* _TASK INPUTS_
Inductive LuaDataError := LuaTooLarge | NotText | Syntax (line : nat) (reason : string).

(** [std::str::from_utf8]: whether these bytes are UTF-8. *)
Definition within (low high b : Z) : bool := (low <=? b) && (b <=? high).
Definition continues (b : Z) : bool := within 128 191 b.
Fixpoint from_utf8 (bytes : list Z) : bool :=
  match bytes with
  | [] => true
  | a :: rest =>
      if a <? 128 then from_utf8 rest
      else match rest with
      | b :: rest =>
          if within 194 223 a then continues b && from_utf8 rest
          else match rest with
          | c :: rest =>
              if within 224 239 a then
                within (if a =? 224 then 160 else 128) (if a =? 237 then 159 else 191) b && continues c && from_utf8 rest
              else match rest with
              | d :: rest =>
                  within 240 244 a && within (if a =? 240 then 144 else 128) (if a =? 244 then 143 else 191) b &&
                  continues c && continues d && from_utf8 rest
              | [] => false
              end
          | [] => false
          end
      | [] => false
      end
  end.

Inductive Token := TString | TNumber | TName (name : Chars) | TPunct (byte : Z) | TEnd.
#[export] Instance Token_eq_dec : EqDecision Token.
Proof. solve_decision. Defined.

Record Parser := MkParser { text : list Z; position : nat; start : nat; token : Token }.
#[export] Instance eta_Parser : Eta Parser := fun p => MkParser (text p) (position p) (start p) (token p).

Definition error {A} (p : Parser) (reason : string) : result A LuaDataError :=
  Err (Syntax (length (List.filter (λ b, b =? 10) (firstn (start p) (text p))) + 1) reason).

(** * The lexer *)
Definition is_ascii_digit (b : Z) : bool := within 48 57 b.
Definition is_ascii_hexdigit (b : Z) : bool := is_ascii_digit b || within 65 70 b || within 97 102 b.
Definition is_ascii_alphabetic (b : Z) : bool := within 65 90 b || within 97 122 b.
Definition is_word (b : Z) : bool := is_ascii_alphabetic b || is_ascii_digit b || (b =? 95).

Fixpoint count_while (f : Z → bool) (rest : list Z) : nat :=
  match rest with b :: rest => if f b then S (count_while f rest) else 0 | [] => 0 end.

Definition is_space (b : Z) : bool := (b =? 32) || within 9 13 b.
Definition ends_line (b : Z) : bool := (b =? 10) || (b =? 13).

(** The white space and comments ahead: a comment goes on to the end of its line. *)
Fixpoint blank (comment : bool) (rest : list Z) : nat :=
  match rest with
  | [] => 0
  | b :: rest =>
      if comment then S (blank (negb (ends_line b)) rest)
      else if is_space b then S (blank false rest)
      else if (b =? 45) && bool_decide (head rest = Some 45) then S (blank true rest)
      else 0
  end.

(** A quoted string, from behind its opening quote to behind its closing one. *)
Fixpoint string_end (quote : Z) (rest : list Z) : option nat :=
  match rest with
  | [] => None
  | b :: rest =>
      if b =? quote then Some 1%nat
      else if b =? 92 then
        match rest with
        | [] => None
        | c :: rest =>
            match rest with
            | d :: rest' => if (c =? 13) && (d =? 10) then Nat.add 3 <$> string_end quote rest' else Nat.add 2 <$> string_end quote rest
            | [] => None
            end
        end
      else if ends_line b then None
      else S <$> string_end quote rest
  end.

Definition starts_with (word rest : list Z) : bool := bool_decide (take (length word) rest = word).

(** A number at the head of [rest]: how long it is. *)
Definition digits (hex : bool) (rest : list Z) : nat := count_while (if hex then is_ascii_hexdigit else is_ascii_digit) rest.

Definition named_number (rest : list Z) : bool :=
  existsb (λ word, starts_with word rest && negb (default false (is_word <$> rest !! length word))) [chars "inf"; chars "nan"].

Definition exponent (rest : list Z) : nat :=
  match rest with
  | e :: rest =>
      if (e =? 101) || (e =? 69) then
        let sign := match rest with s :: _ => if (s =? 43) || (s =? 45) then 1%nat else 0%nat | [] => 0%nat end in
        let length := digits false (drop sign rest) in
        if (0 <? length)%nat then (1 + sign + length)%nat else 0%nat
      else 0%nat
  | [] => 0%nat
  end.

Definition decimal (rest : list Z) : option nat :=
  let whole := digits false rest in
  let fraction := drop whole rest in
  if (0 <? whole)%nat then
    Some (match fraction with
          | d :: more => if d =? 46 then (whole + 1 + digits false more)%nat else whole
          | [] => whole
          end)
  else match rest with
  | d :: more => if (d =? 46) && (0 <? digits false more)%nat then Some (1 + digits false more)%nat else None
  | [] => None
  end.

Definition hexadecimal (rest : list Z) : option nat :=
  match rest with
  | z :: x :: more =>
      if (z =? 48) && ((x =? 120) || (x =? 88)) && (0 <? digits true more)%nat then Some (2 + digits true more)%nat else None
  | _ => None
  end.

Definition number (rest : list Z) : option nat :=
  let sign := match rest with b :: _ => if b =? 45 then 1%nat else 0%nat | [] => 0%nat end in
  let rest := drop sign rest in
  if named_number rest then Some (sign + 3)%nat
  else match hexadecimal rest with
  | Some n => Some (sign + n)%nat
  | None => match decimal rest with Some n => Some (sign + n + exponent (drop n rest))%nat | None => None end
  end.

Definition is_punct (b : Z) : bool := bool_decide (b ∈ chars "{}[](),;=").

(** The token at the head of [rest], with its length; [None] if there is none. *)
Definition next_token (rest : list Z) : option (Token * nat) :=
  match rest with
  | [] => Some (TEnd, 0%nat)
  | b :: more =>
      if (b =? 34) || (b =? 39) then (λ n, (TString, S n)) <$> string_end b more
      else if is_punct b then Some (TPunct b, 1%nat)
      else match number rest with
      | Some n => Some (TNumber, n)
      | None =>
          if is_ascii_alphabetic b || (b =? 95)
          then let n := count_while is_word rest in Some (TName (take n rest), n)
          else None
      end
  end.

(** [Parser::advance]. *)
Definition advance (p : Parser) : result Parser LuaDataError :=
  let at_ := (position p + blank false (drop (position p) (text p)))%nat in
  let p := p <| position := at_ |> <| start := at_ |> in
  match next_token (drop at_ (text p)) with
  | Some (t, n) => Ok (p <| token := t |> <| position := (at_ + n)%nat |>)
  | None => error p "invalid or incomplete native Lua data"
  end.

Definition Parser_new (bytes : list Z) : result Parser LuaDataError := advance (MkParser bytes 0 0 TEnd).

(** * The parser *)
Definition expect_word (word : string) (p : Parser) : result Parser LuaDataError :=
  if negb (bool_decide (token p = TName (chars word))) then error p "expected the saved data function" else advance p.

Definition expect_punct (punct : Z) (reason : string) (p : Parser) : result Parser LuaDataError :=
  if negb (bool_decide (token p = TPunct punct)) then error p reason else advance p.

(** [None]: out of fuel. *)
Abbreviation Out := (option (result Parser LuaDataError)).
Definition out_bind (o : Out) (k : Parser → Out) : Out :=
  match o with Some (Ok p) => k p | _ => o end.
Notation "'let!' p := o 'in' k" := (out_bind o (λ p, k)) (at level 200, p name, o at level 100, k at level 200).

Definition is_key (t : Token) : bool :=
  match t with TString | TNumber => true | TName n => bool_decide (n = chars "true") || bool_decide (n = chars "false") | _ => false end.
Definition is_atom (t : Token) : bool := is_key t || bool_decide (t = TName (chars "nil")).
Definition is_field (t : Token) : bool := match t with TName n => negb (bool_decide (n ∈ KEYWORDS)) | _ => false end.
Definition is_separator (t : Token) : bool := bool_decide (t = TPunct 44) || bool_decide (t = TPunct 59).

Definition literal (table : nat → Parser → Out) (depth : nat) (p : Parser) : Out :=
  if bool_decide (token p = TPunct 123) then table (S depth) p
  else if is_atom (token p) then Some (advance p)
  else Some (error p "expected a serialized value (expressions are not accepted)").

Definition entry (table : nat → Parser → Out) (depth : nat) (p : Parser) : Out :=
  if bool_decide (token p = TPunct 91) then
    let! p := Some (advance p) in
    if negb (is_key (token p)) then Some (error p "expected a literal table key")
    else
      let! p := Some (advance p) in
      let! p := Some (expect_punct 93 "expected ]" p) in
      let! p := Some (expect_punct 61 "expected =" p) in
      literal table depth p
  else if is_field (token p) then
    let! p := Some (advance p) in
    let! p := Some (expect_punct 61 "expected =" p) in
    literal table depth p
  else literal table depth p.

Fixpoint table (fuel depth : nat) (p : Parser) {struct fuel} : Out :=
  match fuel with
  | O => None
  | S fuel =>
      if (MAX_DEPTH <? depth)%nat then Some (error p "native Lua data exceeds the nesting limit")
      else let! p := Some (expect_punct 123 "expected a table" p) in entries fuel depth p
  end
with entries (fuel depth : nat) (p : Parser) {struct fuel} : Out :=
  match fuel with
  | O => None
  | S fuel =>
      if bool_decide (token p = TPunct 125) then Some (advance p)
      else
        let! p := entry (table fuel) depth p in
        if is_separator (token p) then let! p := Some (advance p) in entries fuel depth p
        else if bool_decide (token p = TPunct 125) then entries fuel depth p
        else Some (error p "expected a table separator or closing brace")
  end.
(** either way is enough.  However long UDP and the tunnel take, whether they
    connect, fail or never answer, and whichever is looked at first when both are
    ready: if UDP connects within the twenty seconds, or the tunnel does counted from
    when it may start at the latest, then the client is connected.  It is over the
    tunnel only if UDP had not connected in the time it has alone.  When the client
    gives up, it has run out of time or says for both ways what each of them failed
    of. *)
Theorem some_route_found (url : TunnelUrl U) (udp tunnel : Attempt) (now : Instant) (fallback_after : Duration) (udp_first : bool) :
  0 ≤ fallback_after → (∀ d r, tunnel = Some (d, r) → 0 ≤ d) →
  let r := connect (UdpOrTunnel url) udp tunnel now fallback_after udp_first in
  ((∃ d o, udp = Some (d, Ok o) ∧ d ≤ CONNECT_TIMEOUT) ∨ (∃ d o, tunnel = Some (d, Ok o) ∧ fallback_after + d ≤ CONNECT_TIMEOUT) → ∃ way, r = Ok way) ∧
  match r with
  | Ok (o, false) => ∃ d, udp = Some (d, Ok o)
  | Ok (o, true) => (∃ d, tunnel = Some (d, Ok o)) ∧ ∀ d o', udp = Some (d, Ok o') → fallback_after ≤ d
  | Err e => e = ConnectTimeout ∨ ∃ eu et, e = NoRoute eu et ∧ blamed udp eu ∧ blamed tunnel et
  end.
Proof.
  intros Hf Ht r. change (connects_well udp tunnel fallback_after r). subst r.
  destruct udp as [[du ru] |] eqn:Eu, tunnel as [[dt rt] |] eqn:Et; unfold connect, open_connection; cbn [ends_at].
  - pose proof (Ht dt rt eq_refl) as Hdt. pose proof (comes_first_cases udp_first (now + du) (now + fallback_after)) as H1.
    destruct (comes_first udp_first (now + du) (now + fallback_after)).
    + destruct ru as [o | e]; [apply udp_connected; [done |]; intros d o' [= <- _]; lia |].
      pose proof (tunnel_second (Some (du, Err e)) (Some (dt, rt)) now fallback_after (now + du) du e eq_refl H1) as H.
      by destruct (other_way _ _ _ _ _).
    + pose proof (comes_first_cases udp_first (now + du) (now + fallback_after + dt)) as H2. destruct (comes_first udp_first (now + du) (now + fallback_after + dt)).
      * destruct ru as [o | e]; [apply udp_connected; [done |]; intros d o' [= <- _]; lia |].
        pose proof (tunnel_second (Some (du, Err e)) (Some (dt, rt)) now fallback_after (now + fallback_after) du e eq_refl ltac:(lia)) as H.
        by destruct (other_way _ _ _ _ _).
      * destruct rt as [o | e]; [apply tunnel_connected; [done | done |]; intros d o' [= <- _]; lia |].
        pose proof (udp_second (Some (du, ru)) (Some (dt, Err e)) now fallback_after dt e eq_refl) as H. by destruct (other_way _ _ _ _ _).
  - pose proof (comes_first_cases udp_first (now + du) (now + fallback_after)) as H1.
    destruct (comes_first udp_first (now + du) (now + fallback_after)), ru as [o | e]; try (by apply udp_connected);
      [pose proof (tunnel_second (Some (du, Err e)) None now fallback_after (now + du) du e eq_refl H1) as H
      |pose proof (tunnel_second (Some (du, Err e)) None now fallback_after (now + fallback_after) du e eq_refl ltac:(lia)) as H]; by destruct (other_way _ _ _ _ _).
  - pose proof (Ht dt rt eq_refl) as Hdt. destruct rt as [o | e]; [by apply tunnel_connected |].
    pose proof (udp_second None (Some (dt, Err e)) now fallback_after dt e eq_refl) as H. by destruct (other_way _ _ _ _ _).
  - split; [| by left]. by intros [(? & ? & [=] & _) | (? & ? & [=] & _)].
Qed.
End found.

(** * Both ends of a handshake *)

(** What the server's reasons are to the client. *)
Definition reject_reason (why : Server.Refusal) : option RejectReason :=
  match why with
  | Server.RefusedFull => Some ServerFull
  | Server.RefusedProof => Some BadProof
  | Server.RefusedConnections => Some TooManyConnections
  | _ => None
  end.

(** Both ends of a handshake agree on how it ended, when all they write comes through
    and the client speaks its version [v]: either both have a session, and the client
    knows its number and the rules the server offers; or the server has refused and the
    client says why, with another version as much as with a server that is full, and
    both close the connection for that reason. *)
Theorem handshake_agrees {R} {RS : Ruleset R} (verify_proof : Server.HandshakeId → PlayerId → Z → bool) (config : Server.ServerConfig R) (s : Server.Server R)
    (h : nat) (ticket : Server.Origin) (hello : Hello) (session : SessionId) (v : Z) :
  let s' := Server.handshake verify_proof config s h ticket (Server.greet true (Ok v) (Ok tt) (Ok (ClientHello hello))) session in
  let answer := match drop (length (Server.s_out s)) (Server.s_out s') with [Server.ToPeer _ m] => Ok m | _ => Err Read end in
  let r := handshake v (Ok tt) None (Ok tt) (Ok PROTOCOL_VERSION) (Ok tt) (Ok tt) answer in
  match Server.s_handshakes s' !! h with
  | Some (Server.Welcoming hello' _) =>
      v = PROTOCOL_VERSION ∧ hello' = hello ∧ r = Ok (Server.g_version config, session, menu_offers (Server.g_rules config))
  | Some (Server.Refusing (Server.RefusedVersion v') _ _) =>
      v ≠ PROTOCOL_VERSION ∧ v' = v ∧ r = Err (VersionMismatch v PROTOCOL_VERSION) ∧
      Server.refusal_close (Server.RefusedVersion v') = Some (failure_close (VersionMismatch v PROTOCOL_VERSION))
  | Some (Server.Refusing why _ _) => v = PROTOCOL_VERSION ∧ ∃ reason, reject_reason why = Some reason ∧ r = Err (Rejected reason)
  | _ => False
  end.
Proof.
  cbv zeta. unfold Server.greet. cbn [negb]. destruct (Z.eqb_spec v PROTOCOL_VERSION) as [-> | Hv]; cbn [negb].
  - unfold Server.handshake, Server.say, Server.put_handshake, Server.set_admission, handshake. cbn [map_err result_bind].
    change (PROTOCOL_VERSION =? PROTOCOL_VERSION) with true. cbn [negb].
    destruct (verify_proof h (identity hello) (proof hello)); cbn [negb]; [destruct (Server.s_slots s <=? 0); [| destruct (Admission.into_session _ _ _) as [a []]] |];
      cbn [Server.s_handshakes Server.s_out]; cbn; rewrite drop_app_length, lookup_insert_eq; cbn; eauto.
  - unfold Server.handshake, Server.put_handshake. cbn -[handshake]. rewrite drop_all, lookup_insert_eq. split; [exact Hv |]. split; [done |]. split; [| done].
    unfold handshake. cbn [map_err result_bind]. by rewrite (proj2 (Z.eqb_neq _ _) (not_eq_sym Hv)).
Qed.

* _WHAT IS BEING ASKED_
Every line of the listing that includes the word "split" must be copied.

* _ANSWER TO THIS PROBLEM_
  - split; [| by left]. by intros [(? & ? & [=] & _) | (? & ? & [=] & _)].
  - unfold Server.handshake, Server.put_handshake. cbn -[handshake]. rewrite drop_all, lookup_insert_eq. split; [exact Hv |]. split; [done |]. split; [| done].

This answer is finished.